The Seventh and Final Tale from Tamil Nadu – The Ashram and Madurai

By Nick Goslett
Tailors in Madurai Temple Tamil Nadu,
Tailors in Madurai Temple

There is not much to tell but …On Saturday the evening’s mediation and chants was followed by a talent show, including three wonderful Indian dancers: one with no music interpreting life in a village on the island called Majuli on the Brahmaputra river for about thirteen minutes (10 more than allowed but no one cared it was so good) and very moving, and two classical Indian dancers with the normal music: also good. The organisation was hysterically bad but we all loved that and cheered any glimmerings of a computer actually playing the music hoped for.

Sunday morning’s mediation was a walking one with chanting under a gigantic banyan tree which was jolly. The Indians on the side of the tree away from the swami (from the cave) all had their mobiles out and the Westerners dutifully tried to sing along with the chants. I returned to the Intermediate Class and am much better after just a few days. The challenge will be continuing when I get back home. Word was that there would be a really good teacher at the Beginners in the afternoon and so it proved.

The evening meditation turned into a marathon of chanted Sunday prayers which few knew well enough to sing along so it went on and on and was turgid in the extreme. It was the longest two hours I can ever remember. All the Westerners thought the same. I asked an Indian girl on the Teacher Training Course what she thought and she said she loathed all the evening ones and usually stretched out and slept!

On Monday I was knackered so took it easy at the Beginners which is in a lovely open thatched area. As soon as you lie down the flies gather but after a few crawlings and nibblings they have had enough and leave one in peace.
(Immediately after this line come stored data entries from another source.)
(** SET's reply shows no more of the old value than its contents. *)
Lemma set_reply_see g (o1 o2 : SetOutcome) :
  applied o1 = applied o2 -> see <$> previous o1 = see <$> previous o2 -> set_reply g o1 = set_reply g o2.
Proof.
  intros Ha Hp. unfold set_reply. rewrite Ha. destruct g; [|done].
  destruct (previous o1) as [s1|], (previous o2) as [s2|]; try discriminate Hp; [|done].
  unfold see in Hp. simpl in Hp. injection Hp as Hval _. by rewrite Hval.
Qed.

Lemma cong_set_reply g k b d ex :
  cong _ (or_fail (set_with_options k (VString b) d ex) (fun o => mret (set_reply g o))).
Proof.
  intros w1 w2 Hw. pose proof (exec_cong (OSetOpt k (VString b) d ex) ltac:(done) w1 w2 Hw) as [Ho Hw'].
  unfold after, exec, or_fail in *. rewrite !bind_run in *.
  destruct (set_with_options k (VString b) d ex w1) as [[[o1|e1]|] v1],
    (set_with_options k (VString b) d ex w2) as [[[o2|e2]|] v2]; simpl in *; try done; simplify_eq.
  - split; [|done]. unfold mret, M_ret. simpl. f_equal. by apply set_reply_see.
  - done.
Qed.

Lemma cong_set_command l : cong _ (set_execute l).
Proof.
  unfold set_execute. eff_step; [eff_step|]. eff_step; [left; apply cong_panic|].
  eff_step; [|apply cong_panic]. eff_step. eff_step; [apply cong_resolve_ttl|]. apply cong_set_reply.
Qed.

Lemma cong_mutation slot c l :
  In c (main_commands slot ++ [CommandCommand 33]) -> is_mutation c = true -> cong _ (execute c l).
Proof.
  intros Hin Hm. each_command Hin; try discriminate Hm; clear Hm; try apply cong_set_command.
  all: open_command; eff_walk; try (left; apply cong_panic);
    first [ apply cong_expire | apply cong_expire_at | apply cong_clear | apply cong_now | apply cong_instant_add
          | apply cong_unix_target | apply cong_incr_by; vm_compute; split; discriminate
          | apply eff_count_loop; [apply _|intros; first [apply cong_delete | apply cong_hdel]]
          | apply eff_mset_loop; [apply _|left; apply cong_panic|intros; by apply cong_set]
          | apply eff_hset_loop; [apply _|left; apply cong_panic|intros; by apply cong_hset] ].
Qed.

(** ** A command that fails *)

(** An error reply means that nothing visible changed. *)
Definition fails_clean (m : M CommandResult) : Prop :=
  forall w e w', store_wf (w_store w) -> m w = (Ret (CmdError e), w') -> view t (w_store w') = view t (w_store w).

Lemma fc_ret r : fails_clean (mret r).
Proof. by intros w e w' _ [= _ <-]. Qed.

Lemma fc_panic : fails_clean panic.
Proof. by intros w e w' _ [=]. Qed.

(** Code that does not touch the store, then the rest. *)
Lemma fc_bind {A} (m : M A) k :
  store_same A m -> (forall a, fails_clean (k a)) -> fails_clean (m ≫= k).
Proof.
  intros Hm Hk w e w' Hwf. rewrite bind_run. destruct (Hm w) as [Hs _]. unfold after in Hs.
  destruct (m w) as [[a|] w1]; [|done]. simpl in Hs. intros Hr.
  rewrite <- Hs. eapply Hk; [|exact Hr]. by rewrite Hs.
Qed.

Lemma fc_or_return {A} (m : M (result bytes A)) k :
  store_same _ m -> (forall a, fails_clean (k a)) -> fails_clean (or_return m k).
Proof. intros Hm Hk. apply fc_bind; [done|]. intros [a|e]; [apply Hk|apply fc_ret]. Qed.

Lemma store_same_arg_u64 l i : store_same _ (arg_u64 l i).
Proof. unfold arg_u64. case_match; [apply eff_ret|apply store_same_panic]. Qed.

(** A failing operation leaves the abstract store alone. *)
Lemma spec_err op a e : (spec t op a).1 = RErr e -> (spec t op a).2 = a.
Proof. destruct op; simpl; unfold spec_expire_at; by repeat case_match. Qed.

(** What a run of an operation without overflow comes to. *)
Lemma op_run {A} (m : M (Result A)) (f : A -> OpResult) op w :
  exec op = (r ← m; mret (as_result f r)) -> op_ok op -> store_wf (w_store w) ->
  (exists r w', m w = (Ret r, w') /\ store_wf (w_store w') /\
    as_result f r = (spec t op (view t (w_store w))).1 /\
    view t (w_store w') = (spec t op (view t (w_store w))).2) \/ (m w).1 = Panic.
Proof.
  intros He Hop Hwf. pose proof (exec_wf op Hop w Hwf) as Hk.
  destruct (exec op w) as [o v] eqn:Hr.
  pose proof (exec_agrees op t w o v (proj1 Hwf) Hr (fun i _ => frozen_mono i)) as Ha.
  unfold after in Hk. rewrite Hr in Hk. rewrite He, bind_run in Hr.
  destruct (m w) as [[r|] w']; [left|by right]. injection Hr as <- <-.
  exists r, w'. split; [done|]. split; [done|]. unfold agrees in Ha. destruct (overflows t op); [by destruct Ha|].
  by destruct Ha as [[= ->] ?].
Qed.

(** One operation whose success is a success of the command. *)
Lemma fc_op {A} (m : M (Result A)) (f : A -> OpResult) op k :
  exec op = (r ← m; mret (as_result f r)) -> op_ok op -> (forall a, exists v, k a = mret (CmdOk v)) ->
  fails_clean (or_fail m k).
Proof.
  intros He Hop Hk w e w' Hwf. unfold or_fail. rewrite bind_run.
  destruct (op_run m f op w He Hop Hwf) as [(r & w1 & -> & _ & Hr & Hv)|Hp].
  - destruct r as [a|e1]; [destruct (Hk a) as [v ->]; done|]. intros [= _ <-].
    rewrite Hv. by eapply spec_err.
  - destruct (m w) as [o w1]. simpl in Hp. by subst o.
Qed.

Lemma count_loop_cons op a l n w :
  utf8_valid a = true ->
  count_loop op (a :: l) n w =
    match op a w with
    | (Ret (Ok b), w1) => count_loop op l (if (b : bool) then n + 1 else n) w1
    | (Ret (Err e), w1) => (Ret (CmdError (to_client_error e)), w1)
    | (Panic, w1) => (Panic, w1)
    end.
Proof.
  intros Ha. cbn [count_loop]. unfold arg_text, from_utf8. rewrite Ha.
  trans ((r ← op a; match r with
    | Ok b => count_loop op l (if (b : bool) then n + 1 else n)
    | Err e => mret (CmdError (to_client_error e)) end) w); [reflexivity|].
  rewrite bind_run. by destruct (op a w) as [[[]|]?].
Qed.

(** A loop over texts whose operation succeeds as long as [I] holds. *)
Lemma count_loop_ok (I : World -> Prop) op l n w :
  (forall k w, I w -> exists b w', op k w = (Ret (Ok b), w') /\ I w') ->
  forallb utf8_valid l = true -> I w -> exists z w', count_loop op l n w = (Ret (ok_int z), w').
Proof.
  intros Hop. revert n w. induction l as [|a l IH]; intros n w Hl Hi; [by eexists _, _|].
  cbn [forallb] in Hl. apply andb_true_iff in Hl as [Ha Hl].
  destruct (Hop a w Hi) as (b & w1 & Hr & Hi1). rewrite count_loop_cons, Hr by done. by apply IH.
Qed.

Lemma fc_del l : forallb utf8_valid l = true -> fails_clean (count_loop delete_key l 0).
Proof.
  intros Hl w e w' Hwf Hr. exfalso.
  destruct (count_loop_ok (fun w => store_wf (w_store w)) delete_key l 0 w) as (z & w1 & Hr1); [|done..|by rewrite Hr in Hr1].
  intros k v Hv. destruct (op_run (delete_key k) RBool (ODelete k) v eq_refl I Hv) as [(r & v1 & H1 & H2 & H3 & _)|Hp].
  - destruct r as [b|]; [|done]. by exists b, v1.
  - exfalso. by eapply safe_delete.
Qed.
Having difficulties with meditating (I have tried so many times in Brighton without success) I asked the swami for help. He asked me whether I believed in God and upon getting the negative answer did not bat an eyelid but told me that I could not use a chant…full stop…but he told me what to do and I am getting there a few seconds at a time.

The Lotus Flower

I had a long conversation with a Canadian lady who wants to train to be a clown. Fascinating! Dylan tells me that there is a clown school in London and they do performances.Last night’s meditation/chanting session was changed to a study session to allow those on the Teacher’s course to do their homework. I decided to study the Card Trick book which raised a few eyebrows amongst the holies as I shuffled the cards but then they smiled beatifically! The bird song this morning as the sun came up was marvellous and I spent the last ten minutes of the meditation just listening. Most of my muscles and bones have flexed but not the wretched knees (and more mobile hips would help); sitting cross-legged is much done and not easy especially during the meals trying to get the food into my mouth without it spilling onto my trousers! My osteopath told me not to do shoulder stands; the swami said give it a go; I think the osteopath was right!

I am on the bus to Madurai (and the temple and some candle-lighting) and am really sorry to be leaving the Ashram. I can see how people stay for many weeks except that each class has the same breathing and postures with only the occasional variation and I think I would find it frustrating – so different to what goes on in England but I suppose with people coming and going that is all they can do. One of the Indian teachers tried to add a few variations yesterday and got severely reprimanded! I did tell management that I didn’t consider the Indian teachers who spoke little English good enough and suggested getting in a conversationalist to help them (as we will be doing for the Venkat graduates to help them with job interviews). Without that knowledge they cannot add those little nuggets of help which makes so much difference, for example “Remember to turn your knee out.” It will probably come to nothing but all the crowd I mixed were of the same opinion.

Some very fond farewells and hugs. “You come for the yoga and stay for the friends.” Such a laid-back happy atmosphere; everyone wants to talk to anyone. I think I’ll go to the one in north India next time.

The temple was wonderful. The train leaves at 22.45. I am on my second Kingfisher.